### DIRECTIONS FOR THIS TASK
Using the records below, filter for lines that contain the string "plain" and copy them out.

### Stored data entries

(** ** The list of students *)

(** With unique keys and an account for every student, the list a teacher
    gets holds every student on file exactly once, each with the account
    that is theirs, and nobody else. *)
Theorem students_listed_once (s : Store) (userId : string) :
  keys_unique s -> students_have_accounts s -> is_teacher s userId ->
  exists rows,
    get_students userId s = (Body rows, s)
    /\ NoDup (map (fun st => User.id (user st)) rows)
    /\ (forall u, In u (users s) -> User.role u = "student" ->
        exists st, In st rows /\ user st = u)
    /\ forall st, In st rows ->
         In (user st) (users s) /\ User.role (user st) = "student"
         /\ exists a, account st = Some a /\ In a (accounts s)
                      /\ Account.userId a = User.id (user st).
Proof.
  intros Hk Hall Ht. destruct (teacher_passes s userId Ht) as (u & Hu & Hl).
  pose proof Hk as (Hnd & _ & Ha).
  pose proof (select_students_uid s Ha) as Hids. unfold row_uid in Hids.
  exists (select_students s). split; [|split; [|split]].
  - unfold get_students, try_reply. unfold bind at 1. rewrite Hu, Hl.
    reflexivity.
  - rewrite Hids. now apply NoDup_map_filter.
  - intros v Hv Hr.
    assert (Hin : In (User.id v)
                     (map (fun st => User.id (user st)) (select_students s))).
    { rewrite Hids. apply in_map. apply filter_In.
      split; [exact Hv|]. now apply String.eqb_eq. }
    apply in_map_iff in Hin. destruct Hin as (st & E & Hst).
    exists st. split; [exact Hst|].
    apply (NoDup_map_eq User.id (users s)); try assumption.
    now apply (select_students_In s st).
  - intros st Hin. pose proof (complete_students s Hall) as Hc.
    unfold complete in Hc. rewrite forallb_forall in Hc.
    specialize (Hc st Hin).
    destruct (select_students_In s st Hin) as (Hu' & Hrole & Hacc).
    split; [exact Hu'|]. split; [exact Hrole|].
    destruct (account st) as [a|]; [|discriminate].
    exists a. split; [reflexivity|]. now apply Hacc.
Qed.

Lemma students_listed_once_witness :
  exists rows,
    get_students "t1" (classroom "30.00" "0.00" [])
    = (Body rows, classroom "30.00" "0.00" [])
    /\ NoDup (map (fun st => User.id (user st)) rows).
Proof.
  destruct (students_listed_once (classroom "30.00" "0.00" []) "t1")
    as (rows & H1 & H2 & _).
  - apply classroom_keys.
  - apply classroom_students.
  - apply classroom_teacher.
  - exists rows. split; [exact H1|exact H2].
Defined.

(** ** The ledger and a new account *)

(** [upsertUser] keeps the ledger reconciled: the account it opens starts
    at 0.00 with no transaction, provided no transaction on file names an
    account the sequence has not handed out yet, and every other account
    keeps its balance and its transactions. *)
Theorem upsertUser_keeps_the_ledger (d : Database) (userData : UpsertUser) :
  ledger_reconciled (tables d) ->
  (forall t, In t (transactions (tables d)) ->
             Transaction.accountId t < accounts_seq d) ->
  ledger_reconciled (tables (snd (upsertUser userData d))).
Proof.
  intros Hrec Hfk. rewrite upsertUser_eq. cbv zeta. cbn [snd].
  assert (Hold : forall rows acc',
            (forall a, In a acc' ->
               In a (accounts (tables d))
               \/ a = Account.mk (accounts_seq d)
                        (User.id (fst (upsert_users userData
                                         (users (tables d))))) "0.00") ->
            ledger_reconciled
              {| users := rows; accounts := acc';
                 transactions := transactions (tables d);
                 withdrawalRequests := withdrawalRequests (tables d);
                 transactions_seq := transactions_seq (tables d);
                 withdrawalRequests_seq :=
                   withdrawalRequests_seq (tables d) |}).
  { intros rows acc' Hacc a Hin. cbn [accounts] in Hin.
    destruct (Hacc a Hin) as [Ha| ->].
    - exact (Hrec a Ha).
    - exists 0. split; [reflexivity|]. cbn [transactions Account.id].
      unfold transactions_of.
      replace (filter _ (transactions (tables d))) with (@nil Transaction.t);
        [reflexivity|].
      symmetry.
      induction (transactions (tables d)) as [|t l IH]; [reflexivity|].
      cbn [filter].
      replace (Transaction.accountId t =? accounts_seq d) with false.
      + apply IH. intros t' Ht'. apply Hfk. now right.
      + symmetry. apply Z.eqb_neq.
        pose proof (Hfk t (or_introl eq_refl)). lia. }
  destruct (User.role _ =? "student")%string.
  - destruct (account_of _ _).
    + apply Hold. intros a Ha. now left.
    + cbn [createAccount snd with_tables tables users accounts transactions
           withdrawalRequests transactions_seq withdrawalRequests_seq
           ia_userId ia_balance accounts_seq].
      apply Hold. intros a Ha. apply in_app_or in Ha.
      destruct Ha as [Ha|[<-|[]]]; [now left|now right].
  - apply Hold. intros a Ha. now left.
Qed.

Lemma upsertUser_keeps_the_ledger_witness :
  ledger_reconciled
    (tables (snd (upsertUser {| uu_id := "s3"; uu_role := None |}
                    {| tables := classroom "0.00" "0.00" [];
                       accounts_seq := 3;
                       customQuickActions := [];
                       customQuickActions_seq := 1 |}))).
Proof.
  apply upsertUser_keeps_the_ledger.
  - intros a [<-|[<-|[]]]; exists 0; split; reflexivity.
  - intros t [].
Defined.

(** ** Requests that are turned down *)

(** A caller who is not on file as a student gets 403 from the route that
    files withdrawal requests; a student without an account gets 404, and
    so does any caller without an account who asks for the history; a body
    whose amount or reason is not a string, or whose account is not a
    number, fails the schema and is answered with 500.  The store stays as
    it is in each case. *)
Theorem request_errors (s : Store) (userId : string) (body : WithdrawalBody) :
  (~ is_student s userId ->
   post_withdrawal_requests userId body s
   = (status_json 403 "Only students can create withdrawal requests", s))
  /\ (account_of s userId = None ->
      get_transactions userId s = (Status 404 "Account not found", s)
      /\ (is_student s userId ->
          post_withdrawal_requests userId body s
          = (status_json 404 "Account not found", s)))
  /\ (is_student s userId -> account_of s userId <> None ->
      (forall z, wb_accountId body <> Num z)
      \/ (forall a, wb_amount body <> Str a)
      \/ (forall r, wb_reason body <> Str r) ->
      post_withdrawal_requests userId body s
      = (status_json 500 "Failed to create withdrawal request", s)).
Proof.
  split; [|split].
  - intros Hns. unfold post_withdrawal_requests, try_catch, bind, getUser.
    now rewrite (not_student_lacks s userId Hns).
  - intros Hacct. unfold account_of in Hacct. split.
    + unfold get_transactions, try_reply, bind, getAccount.
      now rewrite Hacct.
    + intros Hs. destruct (student_passes s userId Hs) as (u & Hu & Hl & _).
      unfold post_withdrawal_requests, try_catch.
      unfold bind at 1. rewrite Hu, Hl.
      unfold bind at 1. unfold getAccount. now rewrite Hacct.
  - intros Hs Hacct Hbad.
    destruct (student_passes s userId Hs) as (u & Hu & Hl & _).
    unfold post_withdrawal_requests, try_catch.
    unfold bind at 1. rewrite Hu, Hl.
    unfold bind at 1. unfold getAccount. unfold account_of in Hacct.
    destruct (find _ (accounts s)) as [acct|]; [|contradiction].
    unfold insertWithdrawalRequestSchema_parse.
    destruct body as [[| |z|] [|a| |] [|r| |]]; cbn in *;
      try reflexivity;
      destruct Hbad as [H|[H|H]];
      solve [ now contradiction (H z) | now contradiction (H a)
            | now contradiction (H r) ].
Qed.
(** Without write failures the stream of [main] is good at every point. *)
Lemma reliable_good (args : list string) (env : list (string * string))
      (input : string) (n : nat) :
  good (cout (state_of (run w n (Running main (start args env input))))) = true.
Proof.
  pose proof (main_points w flushed_head flushed_head_iteration
                (start args env input) n
                (flushed_head_start w args env input)) as H.
  set (nx := next_of _) in *. set (p := state_of _) in *. clearbody nx p.
  destruct H as [|? ? [q Hq|q Hq|q Hq|q Hq]].
  - reflexivity.
  - apply Hq.
  - destruct (flushed_body q Hq) as ((Hd & _) & _). device_eq Hd.
    now apply good_of_rdstate.
  - destruct (flushed_body q Hq) as (_ & (Hd & _) & _). device_eq Hd.
    now apply good_of_rdstate.
  - apply (flushed_head_iteration q Hq).
Qed.
End Reliable.

(** ** The properties of the emitter loop *)

Lemma stream_inv_dot_lines (p : process) :
  stream_inv p -> dot_lines_only (stdout_bytes p).
Proof.
  intros [_ [m [(_ & _ & H) | (_ & H)]]]; exists m; tauto.
Qed.

Lemma main_dot_lines (w : nat -> bool) (p0 : process) (n : nat) :
  stream_inv (do_setf w p0) ->
  stdout_bytes p0 = EmptyString ->
  dot_lines_only (stdout_bytes (state_of (run w n (Running main p0)))).
Proof.
  intros H0 Hb.
  pose proof (main_points w stream_inv (stream_inv_iteration w) p0 n H0) as H.
  set (nx := next_of _) in H. set (p := state_of _) in *. clearbody nx p.
  destruct H as [|? ? [q Hq|q Hq|q Hq|q Hq]].
  - exists 0%nat. now left.
  - now apply stream_inv_dot_lines.
  - now apply (stream_inv_body w q Hq).
  - now apply (stream_inv_body w q Hq).
  - apply stream_inv_dot_lines. now apply stream_inv_iteration.
Qed.

(** C1: on any platform, from any start and at any point of the run, what
    standard output has received splits into lines that each equal the dot
    followed by one line terminator, followed by nothing or by the dot of
    the line being written: nothing else ever appears on standard output. *)
Theorem stdout_holds_only_dot_lines
        (w : nat -> bool) (args : list string) (env : list (string * string))
        (input : string) (n : nat) :
  let out := stdout_bytes
               (state_of (run w n (Running main (start args env input)))) in
  Forall (fun l => l = "." ++ newline) (emitted_lines out)
  /\ (unterminated out = EmptyString \/ unterminated out = ".")
  /\ out = flatten (emitted_lines out) ++ unterminated out.
Proof.
  cbv zeta. apply dot_lines_only_split, main_dot_lines.
  - apply stream_inv_start.
  - reflexivity.
Qed.
(** The loop gathers the chunks in order, stops at the chunk that reports
    completion and leaves the later replies unread. *)
Lemma download_loop_collects (r : Request) (parts : list string) (last : string)
    (rest : list (Outcome (string * bool))) :
  forall (fuel : nat) (acc : string) (w : World),
    chunks w = chunk_replies parts last ++ rest ->
    (length parts < fuel)%nat ->
    download_loop fuel r acc w
    = (Return (acc +:+ joined parts +:+ last),
       mkWorld (token_file w) (disk w) (now w) (token_endpoint w) (api w) rest
         (trace w ++ repeat (ApiCall r) (S (length parts)))).
Proof.
  induction parts as [|data parts IH]; intros fuel acc w Hchunks Hfuel.
  - destruct fuel as [|fuel]; [cbn in Hfuel; lia |].
    cbn [download_loop]. unfold mbind, Py_bind.
    rewrite (next_chunk_step r w _ _ Hchunks). reflexivity.
  - destruct fuel as [|fuel]; [cbn in Hfuel; lia |].
    cbn [download_loop]. unfold mbind at 1, Py_bind at 1.
    rewrite (next_chunk_step r w _ _ Hchunks).
    rewrite (IH fuel) with (acc := acc +:+ data);
      [| reflexivity | cbn in Hfuel; lia].
    cbn [joined length trace token_file disk now token_endpoint api].
    f_equal; [f_equal; now rewrite !append_assoc |].
    f_equal. now rewrite <- app_assoc.
Qed.

Lemma download_collects (r : Request) (parts : list string) (last : string)
    (rest : list (Outcome (string * bool))) (w : World) :
  chunks w = chunk_replies parts last ++ rest ->
  download r w
  = (Return (joined parts +:+ last),
     mkWorld (token_file w) (disk w) (now w) (token_endpoint w) (api w) rest
       (trace w ++ repeat (ApiCall r) (S (length parts)))).
Proof.
  intros Hchunks. unfold download.
  rewrite (download_loop_collects r parts last rest _ "" w Hchunks).
  - reflexivity.
  - rewrite Hchunks. unfold chunk_replies.
    rewrite !length_app, length_fmap. cbn. lia.
Qed.

Lemma bind_lift (A B : Type) (a : A) (k : A -> Py B) (w : World) :
  (lift_outcome (Return a) ≫= k) w = k a w.
Proof. reflexivity. Qed.

Lemma bind_ret_py (A B : Type) (a : A) (k : A -> Py B) (w : World) :
  (mret a ≫= k) w = k a w.
Proof. reflexivity. Qed.

(** X13. A regular file is downloaded chunk by chunk until the download
    reports completion, and its bytes are returned whole.  With
    credentials, for a file whose MIME type is not a Google-apps type,
    [read_gdrive_file] asks for the metadata, then for one chunk after the
    other up to the first that completes the download, and returns the
    chunks joined in order: as text when the type is [text/...] or
    [application/json] (the bytes must then be UTF-8), base64-encoded
    otherwise. *)
Theorem read_gdrive_file_downloads_all_chunks (cfg : Config) (rt : Runtime)
    (file_id mt : string) (meta : gmap string PyVal)
    (rest_api : list (Outcome PyVal)) (parts : list string) (last : string)
    (rest : list (Outcome (string * bool))) (w w1 : World) (c : Credentials) :
  get_google_credentials cfg w = (Return (Some c), w1) ->
  api w1 = Return (VDict meta) :: rest_api ->
  meta !! "mimeType" = Some (VStr mt) ->
  PyStr.startswith mt "application/vnd.google-apps" = false ->
  chunks w1 = chunk_replies parts last ++ rest ->
  let data := joined parts +:+ last in
  let is_text := PyStr.startswith mt "text/" || String.eqb mt "application/json" in
  is_text = false \/ (exists cs, Codec.utf8_chars data = Some cs) ->
  (read_gdrive_file cfg rt file_id w).1
  = Return (dict [("success", VBool true);
                  ("name", match meta !! "name" with
                           | Some name => name
                           | None => VStr file_id
                           end);
                  ("mime_type", VStr mt);
                  ("content", VStr (if is_text then data
                                    else Codec.b64encode data));
                  ("is_text", VBool is_text)])
  /\ trace (read_gdrive_file cfg rt file_id w).2
     = trace w1
       ++ ApiCall (DriveFilesGet file_id "mimeType,name")
          :: repeat (ApiCall (DriveFilesGetMedia file_id)) (S (length parts)).
Proof.
  intros Hacq Hapi Hmime Hnative Hchunks data is_text Htext.
  unfold read_gdrive_file. rewrite (bind_returned _ _ _ _ _ Hacq).
  set (w2 := (execute (DriveFilesGet file_id "mimeType,name") w1).2).
  assert (chunks w2 = chunk_replies parts last ++ rest) as Hchunks2
    by (unfold w2; rewrite execute_world; exact Hchunks).
  assert (trace w2 = trace w1 ++ [ApiCall (DriveFilesGet file_id "mimeType,name")])
    as Htrace2 by (unfold w2; now rewrite execute_world).
  match goal with
  | |- context [try_except ?body ?h w1] =>
      assert (exists w3,
                 body w1
                 = (Return (dict [("success", VBool true);
                                  ("name", match meta !! "name" with
                                           | Some name => name
                                           | None => VStr file_id
                                           end);
                                  ("mime_type", VStr mt);
                                  ("content",
                                   VStr (if is_text then data
                                         else Codec.b64encode data));
                                  ("is_text", VBool is_text)]), w3)
                 /\ trace w3
                    = trace w2
                      ++ repeat (ApiCall (DriveFilesGetMedia file_id))
                           (S (length parts)))
        as (w3 & Hbody & Htrace3)
  end.
  { erewrite bind_returned by (eapply execute_step; exact Hapi). fold w2.
    cbn [py_get]. rewrite !bind_lift. rewrite Hmime.
    cbn [py_startswith]. rewrite !bind_lift. rewrite Hnative.
    erewrite bind_returned by (apply download_collects; exact Hchunks2).
    cbn [py_startswith mbind Outcome_bind mret Outcome_ret eq_str].
    rewrite bind_lift. fold data. fold is_text.
    destruct is_text eqn:His.
    - destruct Htext as [? | [cs Hcs]]; [discriminate |].
      unfold Codec.utf8_decode. rewrite Hcs. rewrite bind_lift.
      eexists. split; [reflexivity | reflexivity].
    - rewrite bind_ret_py. eexists. split; [reflexivity | reflexivity]. }
  rewrite (try_except_returned _ _ _ _ _ Hbody). cbn [fst snd].
  split; [reflexivity |]. rewrite Htrace3, Htrace2, <- app_assoc. reflexivity.
Qed.

Lemma read_gdrive_file_downloads_all_chunks_witness :
  (read_gdrive_file sample_config sample_runtime "f1"
     (download_world [Return (VDict text_file_meta)]
        (chunk_replies ["he"; "ll"] "o" ++ [Return ("unread", true)]))).1
  = Return (dict [("success", VBool true);
                  ("name", VStr "notes.txt");
                  ("mime_type", VStr "text/plain");
                  ("content", VStr "hello");
                  ("is_text", VBool true)])
  /\ trace (read_gdrive_file sample_config sample_runtime "f1"
              (download_world [Return (VDict text_file_meta)]
                 (chunk_replies ["he"; "ll"] "o" ++ [Return ("unread", true)]))).2
     = [ApiCall (DriveFilesGet "f1" "mimeType,name");
        ApiCall (DriveFilesGetMedia "f1");
        ApiCall (DriveFilesGetMedia "f1");
        ApiCall (DriveFilesGetMedia "f1")].
Proof.
  apply (read_gdrive_file_downloads_all_chunks sample_config sample_runtime
           "f1" "text/plain" text_file_meta [] ["he"; "ll"] "o"
           [Return ("unread", true)]
           (download_world [Return (VDict text_file_meta)]
              (chunk_replies ["he"; "ll"] "o" ++ [Return ("unread", true)]))
           (download_world [Return (VDict text_file_meta)]
              (chunk_replies ["he"; "ll"] "o" ++ [Return ("unread", true)]))
           stored_credentials);
    try reflexivity.
  right. now exists ["h"; "e"; "l"; "l"; "o"].
Defined.
(** [handleTask(ws, frame)]; [uuid] is the task id. *)
Definition handleTask (now : Z) (uuid : string) (ws : ExtWebSocket.t)
    (frame : RawFrame.t) (st : t) : t * list Effect :=
  match ExtWebSocket.userId ws with
  | Some user =>
      if negb (Js.truthy (Some user)) then
        (st, sendError ws 401 "Not authenticated")
      else
        match field frame "botId" with
        | Some botId =>
            if negb (Js.truthy (Some botId)) then
              (st, sendError ws 400 "Missing bot ID")
            else
              let '(st, owned) := verifyBotOwnership user botId st in
              if negb owned then
                (st, sendError ws 403 "Bot not found or access denied")
              else
                let taskId := uuid in
                let task :=
                  STask.mk taskId user botId (sanitize (field frame "title"))
                    (sanitize (field frame "description"))
                    (Js.or_else (Some (sanitize (field frame "priority"))) "medium")
                    "pending" now in
                let st :=
                  mk (authSecret st) (users st) (userData st) (bots st)
                     (sessions st) (<[taskId := task]> (tasks st))
                     (connections st) (serverLogs st) (rateLimit st) in
                let '(st, ud) := getUserData user st in
                let st :=
                  with_userData
                    (<[user := mkUserData (ud_bots ud) (ud_sessions ud)
                                 ({[taskId]} ∪ ud_tasks ud) (ud_connections ud)]>
                       (userData st)) st in
                (log now "INFO" "Task created"
                   (JObj [("taskId", JStr taskId); ("userId", JStr user);
                          ("botId", JStr botId)]) st,
                 sendFrame ws "task_status"
                   (JObj [("taskId", JStr taskId); ("status", JStr "pending")]))
        | None => (st, sendError ws 400 "Missing bot ID")
        end
  | None => (st, sendError ws 401 "Not authenticated")
  end.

### THE ANSWER
                  ("mime_type", VStr "text/plain");
           "f1" "text/plain" text_file_meta [] ["he"; "ll"] "o"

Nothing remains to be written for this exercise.